Clearly I'm a beginner when it comes to setting up a script. I'm trying to check if a process is alive and running, and if so, switch on an LED.
I need help with the following:
Check if a process is running and not have crashed or the hardware has not been unplugged etc.
So far I (not really me, I have borrowed it) , have come up with the following script.
#!/bin/bash
##Function to check if a process is alive and running and turning on LED in an infinite loop.

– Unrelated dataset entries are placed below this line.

(** The two ways through the function. *)
Lemma scrape_cases (url : string) :
  (∃ e, (urlopen url = inl e
         ∨ ∃ html, urlopen url = inr html
                   ∧ feed_html init (html_callbacks html) = inl e)
        ∧ scrape_pricing_page urlopen html_callbacks url = failure_result url e)
  ∨ (∃ html p, urlopen url = inr html
               ∧ feed_html init (html_callbacks html) = inr p
               ∧ scrape_pricing_page urlopen html_callbacks url = success_result url html (prices p)).
Proof.
  destruct (urlopen url) as [e|html] eqn:Hopen.
  { left. exists e. split; [by left|]. apply scrape_raised. by left. }
  destruct (feed_html init (html_callbacks html)) as [e|p] eqn:Hfeed.
  - left. exists e. split; [right; by exists html|].
    apply scrape_raised. right. by exists html.
  - right. exists html, p. split; [done|]. split; [done|].
    by apply scrape_returned.
Qed.

Lemma dom_failure_result (url : string) (e : Py.exn) :
  dom (failure_result url e)
  = ({["url"; "prices_found"; "error"; "success"]} : gset string).
Proof. unfold failure_result. rewrite !dom_insert_L, dom_singleton_L. set_solver. Qed.

Lemma dom_success_result (url html : string) (l : list string) :
  dom (success_result url html l)
  = ({["url"; "prices_found"; "raw_html_length"; "success"]} : gset string).
Proof. unfold success_result. rewrite !dom_insert_L, dom_singleton_L. set_solver. Qed.

(** C3, as the code has it. Every result of [scrape_pricing_page] has the
    fields url, prices_found and success. When success is true its fields
    are exactly url, prices_found, raw_html_length and success; when
    success is false they are exactly url, prices_found, error and
    success, so raw_html_length is missing. The function never sets
    competitor. *)
Theorem C3_result_fields (url : string) :
  scrape_pricing_page urlopen html_callbacks url !! "url" = Some (VStr url)
  ∧ (∃ l, scrape_pricing_page urlopen html_callbacks url !! "prices_found" = Some (VList l))
  ∧ ((scrape_pricing_page urlopen html_callbacks url !! "success" = Some (VBool true)
      ∧ dom (scrape_pricing_page urlopen html_callbacks url)
        = ({["url"; "prices_found"; "raw_html_length"; "success"]} : gset string)
      ∧ ∃ n, scrape_pricing_page urlopen html_callbacks url !! "raw_html_length" = Some (VInt n))
     ∨ (scrape_pricing_page urlopen html_callbacks url !! "success" = Some (VBool false)
        ∧ dom (scrape_pricing_page urlopen html_callbacks url)
          = ({["url"; "prices_found"; "error"; "success"]} : gset string)
        ∧ scrape_pricing_page urlopen html_callbacks url !! "raw_html_length" = None
        ∧ ∃ msg, scrape_pricing_page urlopen html_callbacks url !! "error" = Some (VStr msg)))
  ∧ scrape_pricing_page urlopen html_callbacks url !! "competitor" = None.
Proof.
  destruct (scrape_cases url) as [(e & _ & ->)|(html & p & _ & _ & ->)].
  - split; [done|]. split; [by eexists|]. split; [|done].
    right. split; [done|]. split; [apply dom_failure_result|].
    split; [done|by eexists].
  - split; [done|]. split; [by eexists|]. split; [|done].
    left. split; [done|]. split; [apply dom_success_result|by eexists].
Qed.
(** C1, amended: when no tracked id is named like a property of
    [Object.prototype] and [fetchAllStatus] applies a batch response, there
    is one notification round per applied record (per tracked service id
    that has a record in the response, in the order of the tracked ids): in
    each round every status subscriber is called once, and all of them with
    the same snapshot, a new object that holds the store as it is right
    after that record was written. So a subscriber is notified once per
    applied record, exactly once only for a batch of one. Afterwards a
    point lookup for each tracked id with a record in the response returns
    that record, and the entries of all other ids are as before. *)
Theorem fetchAllStatus_notifies_per_record s (response : gmap string loc) :
  wf s →
  NoDup (statusUpdateCallbacks (this s)) →
  (∀ sid, sid ∈ serviceIds (this s) → sid ∉ objectPrototypeKeys) →
  ∃ s' new snapshots,
    fetchAllStatus_resume (Returned response) s = (Returned tt, s')
    ∧ log (rt s') = (log (rt s) ++ new)%list
    ∧ length snapshots = length (applied response (serviceIds (this s)))
    ∧ NoDup snapshots
    ∧ statusCalls new
      = (snapshots ≫= λ snapshot, (λ cb, (cb, snapshot)) <$> statusUpdateCallbacks (this s))
    ∧ (∀ i snapshot, snapshots !! i = Some snapshot →
         heap (rt s) !! snapshot = None
         ∧ heap (rt s') !! snapshot
           = Some (ObjMap (written response
                             (take (S i) (applied response (serviceIds (this s))))
                             (storeOf s))))
    ∧ (∀ cb, cb ∈ statusUpdateCallbacks (this s) →
             notificationsTo cb new = length (applied response (serviceIds (this s))))
    ∧ (∀ sid l, sid ∈ serviceIds (this s) → response !! sid = Some l →
                getServiceStatus sid s' = (Returned (Some l), s'))
    ∧ (∀ sid, sid ∉ applied response (serviceIds (this s)) →
              storeOf s' !! sid = storeOf s !! sid).
Proof.
  intros Hwf Hnd Hids.
  destruct (forEachM_records response (serviceIds (this s)) s Hwf Hids)
    as (s' & snaps & Hrun & Hwf' & Hmap & Hlen & Hnds & Hlog & Hstore & Hsnaps & _).
  exists s', (fanouts (throws (rt s)) (statusUpdateCallbacks (this s)) snaps), snaps.
  split.
  { unfold fetchAllStatus_resume, tryCatch, await, mbind, M_bind, bind, get.
    unfold ret at 1. cbv beta iota.
    unfold mbind, M_bind, bind in Hrun. by rewrite Hrun. }
  split; [exact Hlog|]. split; [exact Hlen|]. split; [exact Hnds|].
  split; [apply statusCalls_fanouts|]. split; [exact Hsnaps|].
  split.
  { intros cb Hcb. rewrite notificationsTo_fanouts by done. exact Hlen. }
  split.
  - intros sid l Hin Hl. unfold getServiceStatus, mbind, M_bind, bind, get.
    cbv beta iota. fold (storeOf s'). rewrite Hstore, written_lookup, Hl.
    by rewrite decide_True.
  - intros sid Hnot. rewrite Hstore, written_lookup.
    destruct (response !! sid) as [l|] eqn:Hl; [|done].
    case_decide; [|done]. destruct Hnot. apply list_elem_of_filter. by rewrite Hl.
Qed.
(** A small database for the witnesses. *)
Definition demo_db : MemDB :=
  mkMemDB ALL_CFS (list_to_map
    [((CF_SUBKEY, bs "pa"), bs "1"); ((CF_SUBKEY, bs "pb"), bs "2");
     ((CF_SUBKEY, bs "pc"), bs "3"); ((CF_SUBKEY, bs "q"), bs "4");
     ((CF_METADATA, bs "pa"), bs "5")]).

Lemma paged_scan_equals_scan_witness :
  exists l,
    page_walk CF_SUBKEY (bs "p") 2 (fun acc x => Ok (Continue (acc ++ [x]))) [] demo_db
      = (Ok l, demo_db)
    /\ prefix_scan CF_SUBKEY (bs "p") demo_db = (Ok l, demo_db)
    /\ StronglySorted key_lt l
    /\ forall k v, (k, v) ∈ l <->
       db_get demo_db CF_SUBKEY k = Some v /\ starts_with (bs "p") k = true.
Proof. apply paged_scan_equals_scan; [done..|by left]. Defined.

Lemma delete_prefix_exact_witness :
  exists d', delete_prefix CF_SUBKEY (bs "p") 2 demo_db = (Ok tt, d')
    /\ forall c k, db_get d' c k
       = if bool_decide (c = CF_SUBKEY) && starts_with (bs "p") k then None
         else db_get demo_db c k.
Proof. apply delete_prefix_exact; [done..|by left]. Defined.

Lemma page_confined_witness :
  (length [(bs "pb", bs "2"); (bs "pc", bs "3")] <= page_size 2)%nat
  /\ forall k v, (k, v) ∈ [(bs "pb", bs "2"); (bs "pc", bs "3")] ->
     db_get demo_db CF_SUBKEY k = Some v /\ starts_with (bs "p") k = true.
Proof.
  apply (page_confined demo_db CF_SUBKEY (bs "p") (bs "pa") 2 _ None).
  vm_compute. reflexivity.
Defined.

Lemma count_and_full_scan_witness :
  (exists l : list kv, count_prefix CF_SUBKEY (bs "p") demo_db = (Ok (Z.of_nat (length l)), demo_db)
     /\ NoDup l.*1
     /\ forall k, k ∈ l.*1 <->
        is_Some (db_get demo_db CF_SUBKEY k) /\ starts_with (bs "p") k = true)
  /\ exists l : list kv, full_scan CF_SUBKEY demo_db = (Ok l, demo_db)
     /\ StronglySorted key_lt l
     /\ forall k v, (k, v) ∈ l <-> db_get demo_db CF_SUBKEY k = Some v.
Proof. apply count_and_full_scan. done. Defined.

(** [open] does not complete the column families of an existing database,
    as its doc comment says: one missing on disk stays missing, and every
    access to it is an error that leaves the database unchanged. *)
Theorem open_leaves_missing_families existing cf key data :
  cf ∉ existing ->
  get cf key (mkMemDB (open_cfs (Some existing)) data)
  = (Err (Command (bs "missing column family: " ++ bs cf)),
     mkMemDB (open_cfs (Some existing)) data).
Proof.
  intros H. unfold get. apply bind_Err. unfold cf_handle. simpl.
  by rewrite bool_decide_false.
Qed.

echo "18" > /sys/class/gpio/export
echo "out" > /sys/class/gpio/gpio18/direction
while :
do
_isRunning() {
ps -o comm= -C "$1" 2>/dev/null | grep -x "$1" >/dev/null 2>&1
}
if _isRunning airodump-ng; then
echo 1 > /sys/class/gpio/gpio18/value #turn on LED
else
echo 0 > /sys/class/gpio/gpio18/value #turn off LED
fi
done
The script works and switches on the LED if the process is running. However, if for example, the wifi adapter is unplugged, the LED is still on. How can I get around this? Is there anyway, for example, to use the output of the airodump-ng to see if there are actually any data coming in and use that as an "alive" trigger? I guess you can read from an airodump file and search for a certain keyword in that file and use that as an trigger, but if there are no networks around me to scan, the LED would be off even if the process is alive so I guess that wouldn´t work either?
I would also like to mention that I tried using the
ps aux | grep airodump-ng | grep -v grep command instead of
_isRunning() { ps -o comm= -C "$1" 2>/dev/null | grep -x "$1" >/dev/null 2>&1 } However, in the grep output, "airodump" was still visible even if the process was killed with the killall -9 aidodump-ngcommand with the grep command. How is that possible?
So to boil all the rambling down to a question; How do you in a reliable way check that a process is alive and running and switch on an LED as a status indicator?